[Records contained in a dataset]
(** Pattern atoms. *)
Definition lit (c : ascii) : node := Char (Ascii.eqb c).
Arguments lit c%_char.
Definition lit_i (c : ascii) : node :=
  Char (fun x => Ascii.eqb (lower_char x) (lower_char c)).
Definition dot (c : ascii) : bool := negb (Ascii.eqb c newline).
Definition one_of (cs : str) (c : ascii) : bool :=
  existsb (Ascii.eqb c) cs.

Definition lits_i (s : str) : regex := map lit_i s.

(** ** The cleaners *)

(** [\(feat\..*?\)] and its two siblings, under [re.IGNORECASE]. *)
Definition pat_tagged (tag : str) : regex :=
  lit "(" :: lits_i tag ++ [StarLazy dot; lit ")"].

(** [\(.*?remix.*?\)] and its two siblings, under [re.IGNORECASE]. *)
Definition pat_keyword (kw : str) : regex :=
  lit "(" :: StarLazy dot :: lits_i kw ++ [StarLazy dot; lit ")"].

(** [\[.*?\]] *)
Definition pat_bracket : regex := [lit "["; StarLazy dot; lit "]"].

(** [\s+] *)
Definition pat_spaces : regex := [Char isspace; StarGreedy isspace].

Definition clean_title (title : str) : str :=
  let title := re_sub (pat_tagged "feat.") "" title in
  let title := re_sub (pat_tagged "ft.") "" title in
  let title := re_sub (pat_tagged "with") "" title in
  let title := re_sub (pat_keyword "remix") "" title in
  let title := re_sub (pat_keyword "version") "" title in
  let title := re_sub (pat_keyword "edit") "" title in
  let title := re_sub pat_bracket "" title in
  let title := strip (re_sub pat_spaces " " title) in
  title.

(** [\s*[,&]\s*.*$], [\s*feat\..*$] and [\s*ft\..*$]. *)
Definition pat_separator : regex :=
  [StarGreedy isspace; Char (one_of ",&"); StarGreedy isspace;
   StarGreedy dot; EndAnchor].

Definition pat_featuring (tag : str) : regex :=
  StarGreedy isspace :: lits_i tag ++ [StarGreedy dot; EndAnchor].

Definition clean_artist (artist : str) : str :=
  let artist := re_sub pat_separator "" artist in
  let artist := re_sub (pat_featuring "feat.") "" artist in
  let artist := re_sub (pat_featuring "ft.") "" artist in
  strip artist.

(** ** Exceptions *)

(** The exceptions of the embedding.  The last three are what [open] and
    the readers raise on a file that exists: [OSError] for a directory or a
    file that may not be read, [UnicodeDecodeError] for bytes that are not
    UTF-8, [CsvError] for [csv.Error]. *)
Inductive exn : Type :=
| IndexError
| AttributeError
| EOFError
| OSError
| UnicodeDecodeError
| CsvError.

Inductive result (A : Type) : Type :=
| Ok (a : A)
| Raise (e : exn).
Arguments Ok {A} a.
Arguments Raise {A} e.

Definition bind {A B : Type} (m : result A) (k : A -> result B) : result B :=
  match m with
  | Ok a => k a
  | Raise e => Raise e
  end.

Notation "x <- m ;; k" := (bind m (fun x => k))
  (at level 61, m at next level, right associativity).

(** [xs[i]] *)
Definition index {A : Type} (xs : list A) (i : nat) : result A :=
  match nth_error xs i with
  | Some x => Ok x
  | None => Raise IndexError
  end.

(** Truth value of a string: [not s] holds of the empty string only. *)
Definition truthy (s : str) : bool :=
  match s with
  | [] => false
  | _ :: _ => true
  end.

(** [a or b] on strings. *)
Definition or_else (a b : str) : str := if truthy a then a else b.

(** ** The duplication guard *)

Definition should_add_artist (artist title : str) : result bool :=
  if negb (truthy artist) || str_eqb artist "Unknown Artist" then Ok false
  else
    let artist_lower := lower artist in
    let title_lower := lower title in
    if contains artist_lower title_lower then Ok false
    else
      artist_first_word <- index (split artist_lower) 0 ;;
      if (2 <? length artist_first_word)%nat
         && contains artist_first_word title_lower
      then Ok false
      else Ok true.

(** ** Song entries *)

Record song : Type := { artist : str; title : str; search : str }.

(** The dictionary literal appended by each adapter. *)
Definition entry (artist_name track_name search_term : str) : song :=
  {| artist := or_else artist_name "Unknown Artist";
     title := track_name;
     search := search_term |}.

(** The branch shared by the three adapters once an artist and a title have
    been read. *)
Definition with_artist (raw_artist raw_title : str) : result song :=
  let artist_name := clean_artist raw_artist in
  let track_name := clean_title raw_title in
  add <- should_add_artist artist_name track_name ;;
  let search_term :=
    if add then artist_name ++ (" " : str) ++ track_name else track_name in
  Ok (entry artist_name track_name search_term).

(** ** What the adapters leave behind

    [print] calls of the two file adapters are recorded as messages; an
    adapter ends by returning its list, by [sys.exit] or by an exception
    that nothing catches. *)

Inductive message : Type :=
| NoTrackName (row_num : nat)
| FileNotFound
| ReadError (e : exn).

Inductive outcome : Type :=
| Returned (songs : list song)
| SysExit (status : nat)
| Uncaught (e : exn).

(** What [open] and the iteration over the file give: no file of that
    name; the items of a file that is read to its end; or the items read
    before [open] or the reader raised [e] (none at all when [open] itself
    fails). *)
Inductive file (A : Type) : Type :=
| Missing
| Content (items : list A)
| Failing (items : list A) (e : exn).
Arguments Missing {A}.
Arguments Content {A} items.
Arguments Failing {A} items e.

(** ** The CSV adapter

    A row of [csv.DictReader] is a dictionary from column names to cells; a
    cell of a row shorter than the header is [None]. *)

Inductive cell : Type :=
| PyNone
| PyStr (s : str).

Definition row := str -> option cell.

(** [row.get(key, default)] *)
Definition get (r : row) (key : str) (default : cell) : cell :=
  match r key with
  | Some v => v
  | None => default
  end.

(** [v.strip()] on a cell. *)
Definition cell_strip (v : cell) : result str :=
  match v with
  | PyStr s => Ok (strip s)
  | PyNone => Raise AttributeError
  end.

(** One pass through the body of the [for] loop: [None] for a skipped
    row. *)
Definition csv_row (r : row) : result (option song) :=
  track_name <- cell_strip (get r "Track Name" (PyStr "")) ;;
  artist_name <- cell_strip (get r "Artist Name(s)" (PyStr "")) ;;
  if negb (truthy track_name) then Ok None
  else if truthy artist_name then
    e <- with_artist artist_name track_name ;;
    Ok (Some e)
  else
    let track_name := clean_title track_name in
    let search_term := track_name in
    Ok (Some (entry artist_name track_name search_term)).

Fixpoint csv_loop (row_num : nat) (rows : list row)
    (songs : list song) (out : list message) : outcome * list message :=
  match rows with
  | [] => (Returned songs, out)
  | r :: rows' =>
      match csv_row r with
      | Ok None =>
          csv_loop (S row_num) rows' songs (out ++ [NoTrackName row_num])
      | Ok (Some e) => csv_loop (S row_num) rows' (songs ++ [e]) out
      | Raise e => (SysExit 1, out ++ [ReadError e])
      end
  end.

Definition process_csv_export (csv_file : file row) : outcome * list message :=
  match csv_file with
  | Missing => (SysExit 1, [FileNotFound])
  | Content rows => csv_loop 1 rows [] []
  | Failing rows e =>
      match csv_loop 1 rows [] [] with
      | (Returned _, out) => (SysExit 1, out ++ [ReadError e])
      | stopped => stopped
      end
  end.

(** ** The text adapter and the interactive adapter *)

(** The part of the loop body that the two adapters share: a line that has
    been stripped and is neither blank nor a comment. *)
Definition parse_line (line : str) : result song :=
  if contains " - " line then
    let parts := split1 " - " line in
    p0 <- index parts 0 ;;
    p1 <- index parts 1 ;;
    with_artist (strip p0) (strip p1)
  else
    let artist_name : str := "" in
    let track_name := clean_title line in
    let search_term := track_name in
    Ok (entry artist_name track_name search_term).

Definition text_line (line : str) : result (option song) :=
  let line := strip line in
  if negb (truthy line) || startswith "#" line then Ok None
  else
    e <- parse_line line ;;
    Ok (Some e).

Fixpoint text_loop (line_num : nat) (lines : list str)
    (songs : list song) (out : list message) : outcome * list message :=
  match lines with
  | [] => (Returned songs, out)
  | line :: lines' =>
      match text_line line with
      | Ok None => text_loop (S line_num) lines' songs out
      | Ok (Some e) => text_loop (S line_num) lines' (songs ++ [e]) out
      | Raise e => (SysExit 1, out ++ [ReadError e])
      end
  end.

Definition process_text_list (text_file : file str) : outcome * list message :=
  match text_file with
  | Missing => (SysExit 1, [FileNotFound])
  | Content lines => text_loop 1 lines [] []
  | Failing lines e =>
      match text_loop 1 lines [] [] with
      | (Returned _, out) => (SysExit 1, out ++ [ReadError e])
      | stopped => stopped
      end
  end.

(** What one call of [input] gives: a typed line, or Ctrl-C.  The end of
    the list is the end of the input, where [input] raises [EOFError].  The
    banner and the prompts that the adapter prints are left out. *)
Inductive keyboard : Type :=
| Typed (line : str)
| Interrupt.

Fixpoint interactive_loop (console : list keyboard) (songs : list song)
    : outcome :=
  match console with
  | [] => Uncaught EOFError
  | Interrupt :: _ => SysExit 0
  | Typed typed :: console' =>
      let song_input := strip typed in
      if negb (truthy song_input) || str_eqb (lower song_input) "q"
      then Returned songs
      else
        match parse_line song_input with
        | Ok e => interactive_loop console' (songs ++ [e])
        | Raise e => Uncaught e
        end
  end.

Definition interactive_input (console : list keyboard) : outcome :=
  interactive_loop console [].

...

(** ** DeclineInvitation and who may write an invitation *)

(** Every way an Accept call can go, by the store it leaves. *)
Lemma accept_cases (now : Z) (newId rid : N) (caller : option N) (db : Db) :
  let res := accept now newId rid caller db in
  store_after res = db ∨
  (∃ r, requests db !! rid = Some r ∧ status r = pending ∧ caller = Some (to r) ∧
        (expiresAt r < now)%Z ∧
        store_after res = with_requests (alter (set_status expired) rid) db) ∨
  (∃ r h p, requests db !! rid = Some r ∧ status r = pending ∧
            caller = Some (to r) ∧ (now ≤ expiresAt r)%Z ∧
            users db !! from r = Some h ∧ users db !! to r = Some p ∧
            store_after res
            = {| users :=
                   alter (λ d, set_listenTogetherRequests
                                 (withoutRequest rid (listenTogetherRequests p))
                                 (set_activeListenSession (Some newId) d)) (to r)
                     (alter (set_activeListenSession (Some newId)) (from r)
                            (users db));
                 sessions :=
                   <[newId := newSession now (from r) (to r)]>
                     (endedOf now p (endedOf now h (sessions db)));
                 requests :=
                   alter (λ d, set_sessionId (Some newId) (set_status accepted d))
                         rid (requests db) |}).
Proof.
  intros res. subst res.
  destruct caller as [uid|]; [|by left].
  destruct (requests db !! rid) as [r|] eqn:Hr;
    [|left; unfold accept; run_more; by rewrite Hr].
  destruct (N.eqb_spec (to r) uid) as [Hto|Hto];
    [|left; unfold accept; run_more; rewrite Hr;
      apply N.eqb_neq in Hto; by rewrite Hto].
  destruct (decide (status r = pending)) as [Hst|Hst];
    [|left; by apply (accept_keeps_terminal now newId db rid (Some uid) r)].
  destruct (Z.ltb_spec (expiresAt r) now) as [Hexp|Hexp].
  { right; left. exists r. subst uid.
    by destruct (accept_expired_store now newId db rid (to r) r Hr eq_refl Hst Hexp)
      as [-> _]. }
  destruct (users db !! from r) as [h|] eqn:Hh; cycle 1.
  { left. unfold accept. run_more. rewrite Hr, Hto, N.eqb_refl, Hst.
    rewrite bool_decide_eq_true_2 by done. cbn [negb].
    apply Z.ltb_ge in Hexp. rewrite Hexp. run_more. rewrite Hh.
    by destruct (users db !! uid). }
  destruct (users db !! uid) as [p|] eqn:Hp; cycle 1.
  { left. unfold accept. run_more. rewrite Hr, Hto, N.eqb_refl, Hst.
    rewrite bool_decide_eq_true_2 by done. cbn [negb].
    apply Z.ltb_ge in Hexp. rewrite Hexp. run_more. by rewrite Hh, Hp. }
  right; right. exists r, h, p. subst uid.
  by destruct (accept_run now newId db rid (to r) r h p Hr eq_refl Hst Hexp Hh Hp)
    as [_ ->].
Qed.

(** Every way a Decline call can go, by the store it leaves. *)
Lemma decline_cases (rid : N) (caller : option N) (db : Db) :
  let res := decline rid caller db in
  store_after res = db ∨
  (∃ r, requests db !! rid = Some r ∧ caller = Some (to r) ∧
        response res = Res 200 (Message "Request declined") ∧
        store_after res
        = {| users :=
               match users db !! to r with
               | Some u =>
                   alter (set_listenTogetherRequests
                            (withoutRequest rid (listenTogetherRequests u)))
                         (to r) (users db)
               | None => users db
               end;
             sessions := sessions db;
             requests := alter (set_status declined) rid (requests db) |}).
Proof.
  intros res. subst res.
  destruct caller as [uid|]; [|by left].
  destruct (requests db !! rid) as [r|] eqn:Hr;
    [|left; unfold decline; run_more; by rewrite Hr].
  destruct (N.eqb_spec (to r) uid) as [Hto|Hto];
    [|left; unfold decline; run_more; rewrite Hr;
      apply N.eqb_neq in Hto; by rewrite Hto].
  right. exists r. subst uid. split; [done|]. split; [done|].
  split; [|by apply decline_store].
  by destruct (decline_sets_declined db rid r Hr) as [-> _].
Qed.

Your goal:
The lines above from the one containing "(** Pattern atoms. *)" through the one containing "(** ** The cleaners *)" are to be set down exactly, and no others.

Reply to the exercise:
(** Pattern atoms. *)
Definition lit (c : ascii) : node := Char (Ascii.eqb c).
Arguments lit c%_char.
Definition lit_i (c : ascii) : node :=
  Char (fun x => Ascii.eqb (lower_char x) (lower_char c)).
Definition dot (c : ascii) : bool := negb (Ascii.eqb c newline).
Definition one_of (cs : str) (c : ascii) : bool :=
  existsb (Ascii.eqb c) cs.

Definition lits_i (s : str) : regex := map lit_i s.

(** ** The cleaners *)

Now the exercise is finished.